[Opening Records provided section]

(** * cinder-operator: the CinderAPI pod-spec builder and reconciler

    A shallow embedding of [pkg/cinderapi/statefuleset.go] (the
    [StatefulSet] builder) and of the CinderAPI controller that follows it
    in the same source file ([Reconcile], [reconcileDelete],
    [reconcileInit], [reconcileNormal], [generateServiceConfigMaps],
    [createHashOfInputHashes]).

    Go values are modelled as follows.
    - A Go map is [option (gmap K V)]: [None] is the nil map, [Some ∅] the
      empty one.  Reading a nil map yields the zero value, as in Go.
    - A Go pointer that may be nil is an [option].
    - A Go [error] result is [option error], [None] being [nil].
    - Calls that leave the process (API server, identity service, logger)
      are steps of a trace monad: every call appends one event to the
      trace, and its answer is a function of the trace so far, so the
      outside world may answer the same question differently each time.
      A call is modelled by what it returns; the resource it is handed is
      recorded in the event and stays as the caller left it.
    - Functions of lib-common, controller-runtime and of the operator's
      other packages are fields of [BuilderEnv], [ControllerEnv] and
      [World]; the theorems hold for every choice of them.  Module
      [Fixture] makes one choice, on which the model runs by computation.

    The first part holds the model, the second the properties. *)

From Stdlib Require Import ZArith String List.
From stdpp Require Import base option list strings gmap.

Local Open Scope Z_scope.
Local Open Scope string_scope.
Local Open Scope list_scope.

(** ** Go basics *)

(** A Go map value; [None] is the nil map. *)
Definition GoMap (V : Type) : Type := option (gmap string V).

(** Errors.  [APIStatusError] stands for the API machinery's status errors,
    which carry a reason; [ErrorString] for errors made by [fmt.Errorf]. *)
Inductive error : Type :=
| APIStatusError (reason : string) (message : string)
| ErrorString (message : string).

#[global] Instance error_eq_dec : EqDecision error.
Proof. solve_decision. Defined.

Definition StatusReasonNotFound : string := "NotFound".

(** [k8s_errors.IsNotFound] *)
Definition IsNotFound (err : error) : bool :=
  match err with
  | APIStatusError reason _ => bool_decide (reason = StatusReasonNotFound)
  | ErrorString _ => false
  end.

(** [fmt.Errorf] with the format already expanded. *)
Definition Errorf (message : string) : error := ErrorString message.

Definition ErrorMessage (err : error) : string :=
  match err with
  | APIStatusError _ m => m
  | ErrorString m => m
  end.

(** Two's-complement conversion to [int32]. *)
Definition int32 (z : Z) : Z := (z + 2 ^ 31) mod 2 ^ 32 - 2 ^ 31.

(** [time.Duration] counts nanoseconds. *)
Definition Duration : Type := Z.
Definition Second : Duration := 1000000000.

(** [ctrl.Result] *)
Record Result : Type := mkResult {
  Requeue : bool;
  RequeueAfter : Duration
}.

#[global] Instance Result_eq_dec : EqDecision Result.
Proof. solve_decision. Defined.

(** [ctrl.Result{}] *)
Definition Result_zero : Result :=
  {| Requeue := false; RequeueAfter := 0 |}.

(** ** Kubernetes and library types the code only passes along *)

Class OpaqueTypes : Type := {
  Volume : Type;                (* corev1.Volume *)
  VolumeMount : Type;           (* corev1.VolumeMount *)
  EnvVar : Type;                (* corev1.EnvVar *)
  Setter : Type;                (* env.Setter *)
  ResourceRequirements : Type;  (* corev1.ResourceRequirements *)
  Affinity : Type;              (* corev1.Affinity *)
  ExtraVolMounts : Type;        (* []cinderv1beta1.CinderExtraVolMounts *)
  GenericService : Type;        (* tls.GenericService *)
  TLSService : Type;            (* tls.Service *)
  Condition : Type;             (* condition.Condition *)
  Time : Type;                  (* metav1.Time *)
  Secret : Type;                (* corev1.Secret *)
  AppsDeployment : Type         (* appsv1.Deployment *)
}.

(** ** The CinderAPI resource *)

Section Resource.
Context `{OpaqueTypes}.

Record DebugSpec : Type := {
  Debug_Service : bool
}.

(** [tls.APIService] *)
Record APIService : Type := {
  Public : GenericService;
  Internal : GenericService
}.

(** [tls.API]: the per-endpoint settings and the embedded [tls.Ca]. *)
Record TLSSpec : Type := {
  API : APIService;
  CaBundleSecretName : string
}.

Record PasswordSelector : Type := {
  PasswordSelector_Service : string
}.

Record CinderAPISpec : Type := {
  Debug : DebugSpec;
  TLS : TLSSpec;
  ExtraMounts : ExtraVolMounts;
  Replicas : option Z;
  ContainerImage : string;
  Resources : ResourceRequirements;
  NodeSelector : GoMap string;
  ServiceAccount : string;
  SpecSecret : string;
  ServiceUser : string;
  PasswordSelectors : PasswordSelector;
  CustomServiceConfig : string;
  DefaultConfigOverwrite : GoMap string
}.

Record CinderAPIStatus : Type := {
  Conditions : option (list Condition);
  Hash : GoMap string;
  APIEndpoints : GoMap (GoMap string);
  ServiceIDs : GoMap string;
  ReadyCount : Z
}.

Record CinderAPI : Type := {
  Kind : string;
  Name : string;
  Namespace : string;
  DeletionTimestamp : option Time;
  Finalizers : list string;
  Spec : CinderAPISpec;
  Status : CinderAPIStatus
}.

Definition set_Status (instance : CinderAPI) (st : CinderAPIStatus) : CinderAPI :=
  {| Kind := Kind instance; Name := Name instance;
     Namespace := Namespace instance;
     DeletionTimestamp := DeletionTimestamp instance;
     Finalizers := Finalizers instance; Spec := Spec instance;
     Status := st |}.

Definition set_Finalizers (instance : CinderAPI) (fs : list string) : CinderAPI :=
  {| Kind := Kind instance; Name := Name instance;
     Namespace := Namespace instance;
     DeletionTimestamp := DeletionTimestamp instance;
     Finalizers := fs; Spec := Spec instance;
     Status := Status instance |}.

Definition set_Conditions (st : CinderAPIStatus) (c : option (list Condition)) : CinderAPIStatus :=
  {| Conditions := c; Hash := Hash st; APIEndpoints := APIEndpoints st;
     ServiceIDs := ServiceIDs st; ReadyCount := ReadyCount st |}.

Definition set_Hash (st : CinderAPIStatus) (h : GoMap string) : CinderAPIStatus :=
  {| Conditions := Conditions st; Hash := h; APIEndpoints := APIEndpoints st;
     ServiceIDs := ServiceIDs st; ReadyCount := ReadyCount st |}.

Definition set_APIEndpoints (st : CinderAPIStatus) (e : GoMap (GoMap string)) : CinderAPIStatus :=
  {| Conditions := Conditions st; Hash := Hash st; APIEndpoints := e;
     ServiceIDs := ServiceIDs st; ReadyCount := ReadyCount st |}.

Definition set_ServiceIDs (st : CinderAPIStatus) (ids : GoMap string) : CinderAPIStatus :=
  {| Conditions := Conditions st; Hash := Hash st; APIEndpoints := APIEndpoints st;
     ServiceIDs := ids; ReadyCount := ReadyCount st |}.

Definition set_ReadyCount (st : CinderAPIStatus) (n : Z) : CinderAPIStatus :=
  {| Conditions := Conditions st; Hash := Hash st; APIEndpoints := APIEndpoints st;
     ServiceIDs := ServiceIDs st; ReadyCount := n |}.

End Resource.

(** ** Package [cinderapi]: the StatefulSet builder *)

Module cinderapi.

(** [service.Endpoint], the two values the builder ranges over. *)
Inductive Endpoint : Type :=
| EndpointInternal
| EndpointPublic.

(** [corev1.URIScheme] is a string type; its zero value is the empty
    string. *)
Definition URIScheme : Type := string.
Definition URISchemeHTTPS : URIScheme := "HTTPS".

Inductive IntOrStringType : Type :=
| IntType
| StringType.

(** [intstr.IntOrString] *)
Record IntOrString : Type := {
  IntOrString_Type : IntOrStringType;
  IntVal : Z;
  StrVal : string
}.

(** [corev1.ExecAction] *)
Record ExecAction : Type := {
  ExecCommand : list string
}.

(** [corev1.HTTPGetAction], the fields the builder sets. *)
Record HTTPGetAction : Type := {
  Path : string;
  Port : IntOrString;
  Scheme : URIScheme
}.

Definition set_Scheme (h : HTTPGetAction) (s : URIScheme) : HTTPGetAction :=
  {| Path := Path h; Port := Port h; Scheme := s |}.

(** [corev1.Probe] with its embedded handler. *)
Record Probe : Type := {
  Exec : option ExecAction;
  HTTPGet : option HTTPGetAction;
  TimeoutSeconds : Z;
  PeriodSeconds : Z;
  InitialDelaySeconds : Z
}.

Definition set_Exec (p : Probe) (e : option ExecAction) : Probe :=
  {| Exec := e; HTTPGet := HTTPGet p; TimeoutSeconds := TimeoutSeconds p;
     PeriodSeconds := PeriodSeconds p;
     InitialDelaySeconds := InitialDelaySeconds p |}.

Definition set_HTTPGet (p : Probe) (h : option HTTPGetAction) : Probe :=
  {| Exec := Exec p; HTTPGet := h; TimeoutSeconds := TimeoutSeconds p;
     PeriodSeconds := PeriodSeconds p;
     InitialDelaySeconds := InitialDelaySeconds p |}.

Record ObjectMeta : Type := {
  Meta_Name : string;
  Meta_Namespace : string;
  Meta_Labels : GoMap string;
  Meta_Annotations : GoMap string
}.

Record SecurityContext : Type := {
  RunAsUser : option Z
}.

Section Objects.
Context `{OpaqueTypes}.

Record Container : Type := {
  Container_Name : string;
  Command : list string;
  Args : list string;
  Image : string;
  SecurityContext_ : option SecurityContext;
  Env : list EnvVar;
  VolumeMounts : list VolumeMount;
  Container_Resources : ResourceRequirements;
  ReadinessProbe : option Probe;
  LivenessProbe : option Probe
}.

[Closing Records provided section]

--- What the task asks ---
Search the entries for the string "StatusReasonNotFound". Copy every line that has it.

--- Written answer ---
Definition StatusReasonNotFound : string := "NotFound".
  | APIStatusError reason _ => bool_decide (reason = StatusReasonNotFound)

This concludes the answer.